Now Abdallah's team needs to define and demonstrate products ready for commercial licensing. The next big target is a quad-core version running at about 1.5 GHz.

Depending on market segment, two cores may be enough to beat everyone, but in the server, four cores is the killer… We will never go to very high frequencies. It's unrealistic. Performance doesn't scale linearly with frequency. [We will]start at maybe 20-30% less frequency than others, and that's an opportunity to keep our design [challenges]moderate.

Moving from a prototype to a product also requires a major step in sophistication and validation of the technology. "We did simulations of four cores, so this is mostly logistics." Eight-core versions are also possible.

Specifically, the Soft Machines technology involves a so-called global front end (GFE), a new processor element that breaks single-threaded software into smaller operations such as fetches and loads. It feeds those operations into a virtual pipeline, dynamically constructed from the physical resources of an underlying multicore processor based on the workload's needs.

The GFE unit adds three new stages to the front end of a traditional processor pipeline, but "that is the wise place to spend your latency budget," Abdallah said.

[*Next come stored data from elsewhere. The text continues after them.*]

(* ===== verification/WriterThms.v ===== *)
(** * A task's output stays in its region and is what an unbatched writer draws. *)
From S2P Require Import Prelude Font Graphics GraphicsSpec GraphicsThms Writer.
Set Default Goal Selector "!".

(** A command, in the coordinates of its region, that stays inside it. *)
Definition cmd_inside (r : Region) (cmd : DrawCommand) : Prop :=
  match cmd with
  | Clear _ => True
  | DrawChar x y _ _ => 0 ≤ x ∧ 0 ≤ y ∧ x + 8 ≤ rwidth r ∧ y + 8 ≤ rheight r
  | DrawString x y text _ => 0 ≤ x ∧ 0 ≤ y ∧ x + 8 * Z.of_nat (length text) ≤ rwidth r ∧ y + 8 ≤ rheight r
  | FillRect x y w h _ => 0 ≤ x ∧ 0 ≤ y ∧ 0 ≤ w ∧ 0 ≤ h ∧ x + w ≤ rwidth r ∧ y + h ≤ rheight r
  end.

(** Invariant of a writer. *)
Record writer_ok (t : TaskWriter) : Prop := {
  wo_region : rect_ok (region t) ∧ 8 ≤ rwidth (region t) < 2 ^ 32 - 8 ∧ 8 ≤ rheight (region t);
  wo_cursor : 0 ≤ cursor_x t ≤ rwidth (region t) ∧ 0 ≤ cursor_y t;
  wo_pending : pending_text t ≠ [] →
    0 ≤ pending_x t ∧ cursor_x t = pending_x t + 8 * Z.of_nat (length (pending_text t)) ∧
    pending_y t = cursor_y t ∧ cursor_y t + 8 ≤ rheight (region t);
  wo_local : ∀ cmd, cmd ∈ local_commands t → cmd_inside (region t) cmd;
}.

(** ** Commands that draw the same *)
Definition same_drawing (r : Region) (l1 l2 : list DrawCommand) : Prop :=
  ∀ w b, for_each l1 (draw_direct w r) b = for_each l2 (draw_direct w r) b.

#[export] Instance same_drawing_equiv r : Equivalence (same_drawing r).
Proof. split; [done|by intros ? ? H w b|]. intros l1 l2 l3 H1 H2 w b. by rewrite H1, H2. Qed.
#[export] Instance app_same r : Proper (same_drawing r ==> same_drawing r ==> same_drawing r) app.
Proof.
  intros l1 l1' H1 l2 l2' H2 w b. rewrite !for_each_app. unfold mbind, M_bind. rewrite H1.
  destruct (for_each l1' _ b) as [[[] b1]|]; [apply H2|done].
Qed.

Lemma draw_string_snoc w y c ch s : ∀ x b, 0 ≤ x → x + 8 * Z.of_nat (length s) < 2 ^ 64 - 8 →
  draw_string w x y (s ++ [ch]) c b = (draw_string w x y s c ;; draw_char w (x + 8 * Z.of_nat (length s)) y ch c) b.
Proof.
  induction s as [|c0 s IH]; intros x b Hx Hl; cbn [app draw_string length] in *; unfold mbind, M_bind in *.
  - rewrite Z.add_0_r, cadd_some by lia. cbv [mret M_ret]. by destruct (draw_char w x y ch c b) as [[[] b1]|].
  - rewrite cadd_some by lia. destruct (draw_char w x y c0 c b) as [[[] b1]|]; [|done]. rewrite IH by lia.
    by replace (x + 8 + 8 * Z.of_nat (length s)) with (x + 8 * Z.of_nat (S (length s))) by lia.
Qed.

(** The batched string is the string and one more character. *)
Lemma string_snoc r x y s ch c : 0 ≤ rx r + x → rx r + x + 8 * Z.of_nat (length s) < 2 ^ 64 - 8 →
  same_drawing r [DrawString x y (s ++ [ch]) c] [DrawString x y s c; DrawChar (x + 8 * Z.of_nat (length s)) y ch c].
Proof.
  intros H1 H2 w b. cbn [for_each draw_direct]. unfold mbind, M_bind. rewrite draw_string_snoc by done. unfold mbind, M_bind.
  rewrite Z.add_assoc. by destruct (draw_string _ _ _ s _ b) as [[[] b1]|].
Qed.
Lemma string_nil r x y c : same_drawing r [DrawString x y [] c] [].
Proof. done. Qed.

(** ** The reference writer

    One [DrawChar] per byte: the commands so far and the cursor. *)
Definition layout : Type := list DrawCommand * Z * Z.
Definition ref_wrap (r : Region) (st : layout) : layout :=
  let '(cmds, x, y) := st in if rwidth r <? x + 8 then (cmds, 0, y + 10) else st.
Definition ref_scroll (r : Region) (st : layout) : layout :=
  let '(cmds, x, y) := st in if rheight r <? y + 8 then (cmds ++ [Clear 0], x, 0) else st.
Definition ref_place (c ch : Z) (st : layout) : layout :=
  let '(cmds, x, y) := st in (cmds ++ [DrawChar x y ch c], x + 8, y).
Definition ref_byte (r : Region) (c : Z) (st : layout) (ch : Z) : layout :=
  if ch =? 10 then let '(cmds, x, y) := st in (cmds, 0, y + 10) else ref_place c ch (ref_scroll r (ref_wrap r st)).

(** The writer's commands, with the pending text committed. *)
Definition committed (t : TaskWriter) : list DrawCommand := local_commands (commit_pending_text t).
Definition shows (t : TaskWriter) (st : layout) : Prop :=
  let '(cmds, x, y) := st in same_drawing (region t) (committed t) cmds ∧ cursor_x t = x ∧ cursor_y t = y.

Section writer.
Implicit Types (t : TaskWriter) (r : Region) (st : layout).

Lemma commit_ok t : writer_ok t → writer_ok (commit_pending_text t) ∧ pending_text (commit_pending_text t) = [] ∧
  region (commit_pending_text t) = region t ∧ cursor_x (commit_pending_text t) = cursor_x t ∧ cursor_y (commit_pending_text t) = cursor_y t ∧
  wbuffer (commit_pending_text t) = wbuffer t ∧ color (commit_pending_text t) = color t.
Proof.
  intros [Hr Hc Hp Hl]. unfold commit_pending_text. destruct (pending_text t) as [|ch s] eqn:Ht.
  - done.
  - split; [|done]. destruct Hp as (H1 & H2 & H3 & H4); [done|]. split; try done. simpl. intros cmd.
    rewrite elem_of_app, list_elem_of_singleton. intros [Hin| ->]; [by apply Hl|]. unfold cmd_inside. cbn [length] in *. lia.
Qed.

Lemma newline_ok t y : writer_ok t → 0 ≤ y → writer_ok (set_cursor 0 y (commit_pending_text t)).
Proof.
  intros Hok Hy. destruct (commit_ok t Hok) as ([Hr Hc Hp Hl] & Hpt & Hrg & _). split; try done.
  - simpl. destruct Hr as [(?&?&?&?&?) ?]. lia.
Qed.

(** Commands with nothing pending are committed. *)
Lemma committed_nil t : pending_text t = [] → committed t = local_commands t.
Proof. unfold committed, commit_pending_text. by intros ->. Qed.

(** One more character of pending text, from a cursor with room. *)
Definition add_char (ch : Z) (t : TaskWriter) : TaskWriter :=
  let t1 := match pending_text t with [] => set_pending_start (cursor_x t) (cursor_y t) t | _ => t end in
  set_cursor (cursor_x t1 + 8) (cursor_y t1) (set_pending_text (pending_text t1 ++ char_bytes ch) t1).

Lemma add_char_ok ch t st : writer_ok t → 0 ≤ ch < 128 → cursor_x t + 8 ≤ rwidth (region t) → cursor_y t + 8 ≤ rheight (region t) →
  shows t st → writer_ok (add_char ch t) ∧ shows (add_char ch t) (ref_place (color t) ch st).
Proof.
  intros [Hr Hc Hp Hl] Hch Hx Hy Hs. destruct st as [[cmds x] y]. destruct Hs as (Hsame & <- & <-). pose proof Hr as [(R1 & R2 & R3 & R4 & R5 & R6) ?].
  unfold add_char, char_bytes. rewrite (proj2 (Z.ltb_lt ch 128)) by lia. unfold committed, commit_pending_text in Hsame.
  destruct (pending_text t) as [|c0 s0] eqn:Hpt; cbn [set_pending_start pending_text cursor_x cursor_y] in *; rewrite Hpt.
  - split; [split; simpl; [done|lia| |done]; intros _; lia|]. split; [|done]. unfold committed. simpl. rewrite <-Hsame. apply app_same; [done|].
    pose proof (string_snoc (region t) (cursor_x t) (cursor_y t) [] ch (color t) ltac:(lia) ltac:(simpl; lia)) as He.
    simpl in He. rewrite Z.add_0_r in He. rewrite He. by apply (app_same _ [_] []); [apply string_nil|].
  - destruct Hp as (P1 & P2 & P3 & P4); [done|]. split.
    + split; simpl; [done|lia| |done]. intros _. rewrite length_app. cbn [length] in *. lia.
    + split; [|done]. unfold committed, commit_pending_text. cbn [set_cursor set_pending_text pending_text].
      change ((c0 :: s0) ++ [ch]) with (c0 :: s0 ++ [ch]). cbv iota. simpl. simpl in Hsame. rewrite <-Hsame, <-app_assoc. apply app_same; [done|].
      rewrite P2. cbn [length] in *. rewrite <-P3. apply (string_snoc (region t) (pending_x t) (pending_y t) (c0 :: s0)); cbn [length]; lia.
Qed.

(** What a write keeps, and how far the cursor moves down. *)
Definition moves t t' : Prop := region t' = region t ∧ wbuffer t' = wbuffer t ∧ color t' = color t ∧ cursor_y t' ≤ cursor_y t + 10.

Lemma newline_moves t : writer_ok t → moves t (set_cursor 0 (cursor_y t + 10) (commit_pending_text t)).
Proof. intros Hok. destruct (commit_ok t Hok) as (_ & _ & ? & _ & _ & ? & ?). by repeat split. Qed.
Lemma newline_shows t cmds x y : writer_ok t → shows t (cmds, x, y) → shows (set_cursor 0 (cursor_y t + 10) (commit_pending_text t)) (cmds, 0, y + 10).
Proof.
  intros Hok (Hs & Hx & <-). destruct (commit_ok t Hok) as (_ & Hp & Hr & _). split; [|done]. rewrite committed_nil by done.
  cbn [set_cursor region local_commands]. by rewrite Hr.
Qed.

(** The end of the loop body, from a state with room to the right. *)
Lemma put_char_spec ch t st Q : writer_ok t → 0 ≤ ch < 128 → cursor_y t + 10 < 2 ^ 32 → cursor_x t + 8 ≤ rwidth (region t) → shows t st →
  (∀ t', writer_ok t' → region t' = region t → wbuffer t' = wbuffer t → color t' = color t → cursor_y t' ≤ cursor_y t →
     shows t' (ref_place (color t) ch (ref_scroll (region t) st)) → Q tt t') → wp
    (t ← gets id; ye ← lift (cadd 32 (cursor_y t) 8);
     (if rheight (region t) <? ye then
        modify commit_pending_text ;; modify (push_local (Clear 0)) ;; modify (λ t, set_cursor (cursor_x t) 0 t)
      else mret tt) ;;
     modify (λ t, match pending_text t with [] => set_pending_start (cursor_x t) (cursor_y t) t | _ => t end) ;;
     modify (λ t, set_pending_text (pending_text t ++ char_bytes ch) t) ;;
     t ← gets id; x ← lift (cadd 32 (cursor_x t) 8); modify (set_cursor x (cursor_y t))) Q t.
Proof.
  intros Hok Hch Hy Hx Hs HQ. pose proof Hok as [(Hr & H8 & H8') Hc _ _]. wp_step. wp_step. unfold id. wp_step. wp_step; [apply cadd_some; lia|]. wp_step.
  assert (Hroom : ∀ t2 st2, writer_ok t2 → region t2 = region t → wbuffer t2 = wbuffer t → color t2 = color t → cursor_y t2 ≤ cursor_y t →
    cursor_x t2 + 8 ≤ rwidth (region t2) → cursor_y t2 + 8 ≤ rheight (region t2) →
    shows t2 st2 → ref_scroll (region t) st = st2 → wp
    (modify (λ t, match pending_text t with [] => set_pending_start (cursor_x t) (cursor_y t) t | _ => t end) ;;
     modify (λ t, set_pending_text (pending_text t ++ char_bytes ch) t) ;;
     t ← gets (λ x, x); x ← lift (cadd 32 (cursor_x t) 8); modify (set_cursor x (cursor_y t))) Q t2).
  { intros t2 st2 Hok2 Hrg2 Hwb2 Hcl2 Hy2 Hx2 Hyy2 Hs2 Hst. destruct (add_char_ok ch t2 st2) as [Hok' Hs']; [done..|].
    wp_step. wp_step. wp_step. wp_step. wp_step. wp_step. wp_step.
    assert (Hcx : cursor_x t2 + 8 < 2 ^ 32) by (destruct Hok2 as [(_ & ? & _) ? _ _]; lia).
    wp_step; [apply cadd_some; by destruct (pending_text t2)|]. wp_step. rewrite Hst, <-Hcl2 in HQ.
    apply (HQ (add_char ch t2)); unfold add_char in *; [done| | | | |done]; by destruct (pending_text t2). }
  destruct (commit_ok t Hok) as ([Hr' Hc' Hp' Hl'] & Hpt' & Hrg' & Hcx' & Hcy' & Hwb' & Hcl').
  destruct st as [[cmds x] y]. pose proof Hs as (Hsame & Hcx & Hcy).
  destruct (Z.ltb_spec (rheight (region t)) (cursor_y t + 8)) as [Hlt|Hge].
  - wp_step. wp_step. wp_step. wp_step. wp_step. apply (Hroom _ (cmds ++ [Clear 0], x, 0)); cbn [set_cursor push_local region wbuffer color cursor_x cursor_y]; try done.
    + split; simpl; try done; [rewrite Hrg' in *; lia|]. intros cmd. rewrite elem_of_app, list_elem_of_singleton. intros [?| ->]; [by apply Hl'|done].
    + lia.
    + by rewrite Hcx', Hrg'.
    + rewrite Hrg'. lia.
    + split; [|split; [cbn; by rewrite Hcx'|done]]. rewrite committed_nil by done. cbn [set_cursor push_local region local_commands]. rewrite Hrg'. fold (committed t). by rewrite Hsame.
    + cbn [ref_scroll]. by rewrite <-Hcy, (proj2 (Z.ltb_lt _ _) Hlt).
  - wp_step. apply (Hroom _ (cmds, x, y)); try done. cbn [ref_scroll]. by rewrite <-Hcy, (proj2 (Z.ltb_ge _ _) Hge).
Qed.

Lemma write_byte_spec ch t st Q : writer_ok t → 0 ≤ ch < 128 → cursor_y t + 20 < 2 ^ 32 → shows t st →
  (∀ t', writer_ok t' → moves t t' → shows t' (ref_byte (region t) (color t) st ch) → Q tt t') → wp (write_byte ch) Q t.
Proof.
  intros Hok Hch Hy Hs HQ. pose proof Hok as [(Hr & H8 & H8') Hc _ _].
  destruct (commit_ok t Hok) as (_ & _ & Hrg & _ & Hcy & _ & Hcl). destruct st as [[cmds x] y]. pose proof Hs as (_ & Hcx & _).
  unfold write_byte. unfold ref_byte in HQ. destruct (ch =? 10).
  { wp_step. wp_step. wp_step. wp_step. unfold id. rewrite Hcy. wp_step. wp_step; [apply cadd_some; lia|]. wp_step.
    apply HQ; [by apply newline_ok; [|lia]|by apply newline_moves|by eapply newline_shows]. }
  wp_step. wp_step. unfold id. wp_step.
 wp_step; [apply cadd_some; lia|]. wp_step. 
  assert (Hw : ref_wrap (region t) (cmds, x, y) = if rwidth (region t) <? cursor_x t + 8 then (cmds, 0, y + 10) else (cmds, x, y))
    by (by rewrite Hcx).
  rewrite Hw in HQ.
  destruct (Z.ltb_spec (rwidth (region t)) (cursor_x t + 8)) as [Hlt|Hge].
  - wp_step. wp_step. wp_step. wp_step. wp_step. unfold id. rewrite Hcy. wp_step; [apply cadd_some; lia|]. wp_step.
    apply (put_char_spec ch _ (cmds, 0, y + 10)); [by apply newline_ok; [|lia]|done|simpl; lia|simpl; rewrite Hrg; lia|by eapply newline_shows|].
    cbn [set_cursor region color wbuffer cursor_y]. rewrite Hrg, Hcl. destruct (newline_moves t Hok) as (? & ? & ? & ?).
    intros t' ? ? ? ? ? ?. apply HQ; [done| |done]. split; [congruence|]. simpl in *. split; [congruence|]. split; [congruence|lia].
  - wp_step. apply (put_char_spec ch _ (cmds, x, y)); [done|done|lia|lia|done|]. intros t' ? ? ? ? ? ?.
    apply HQ; [done| |done]. split; [congruence|]. split; [congruence|]. split; [congruence|lia].
Qed.

Lemma write_str_spec s : ∀ t st Q, writer_ok t → (∀ ch, ch ∈ s → 0 ≤ ch < 128) → cursor_y t + 10 * Z.of_nat (length s) + 10 < 2 ^ 32 → shows t st →
  (∀ t', writer_ok t' → region t' = region t → wbuffer t' = wbuffer t → color t' = color t → shows t' (foldl (ref_byte (region t) (color t)) st s) → Q tt t') →
  wp (write_str s) Q t.
Proof.
  unfold write_str. induction s as [|ch s IH]; intros t st Q Hok Hs Hy Hsh HQ; cbn [for_each length foldl] in *.
  - wp_step. by apply HQ.
  - wp_step. apply (write_byte_spec ch t st); [done|apply Hs; by left|lia|done|]. intros t1 Hok1 (Hr1 & Hb1 & Hc1 & Hy1) Hsh1.
    eapply IH; [done|intros; apply Hs; by right|lia|exact Hsh1|]. rewrite Hr1, Hb1, Hc1. exact HQ.
Qed.

Lemma clear_ok c t : writer_ok t → writer_ok (clear c t).
Proof.
  intros Hok. unfold clear. destruct (commit_ok t Hok) as ([Hr Hc Hp Hl] & Hpt & _). split; simpl; try done.
  - destruct Hr as [(?&?&?&?&?) ?]. lia.
  - intros cmd. rewrite elem_of_app, list_elem_of_singleton. intros [?| ->]; [by apply Hl|done].
Qed.
End writer.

The operating system and higher-level software do not need to know how the code is being dissected into virtual threads, he said. An intermediate software layer below the operating system and hypervisor turns software into the company's own so-called VISC instructions. Thus, Soft Machines could apply its technology to any processor -- ARM, MIPS, Power, or x86.

To make the approach work, the physical cores need some new communications and synchronization logic. "It's another level of microarchitectural detail, but it's not horrible to implement."

Still, it’s a lot of low-level engineering work overall. That's one reason why Lingareddy expects both to license technology and to do co-development work. But Abdallah said the resulting chip will deliver better performance with less complexity than a full out-of-order design.

The proof of that pudding won't be ready until at least 2015. In the meantime, both founders have their work cut out for them.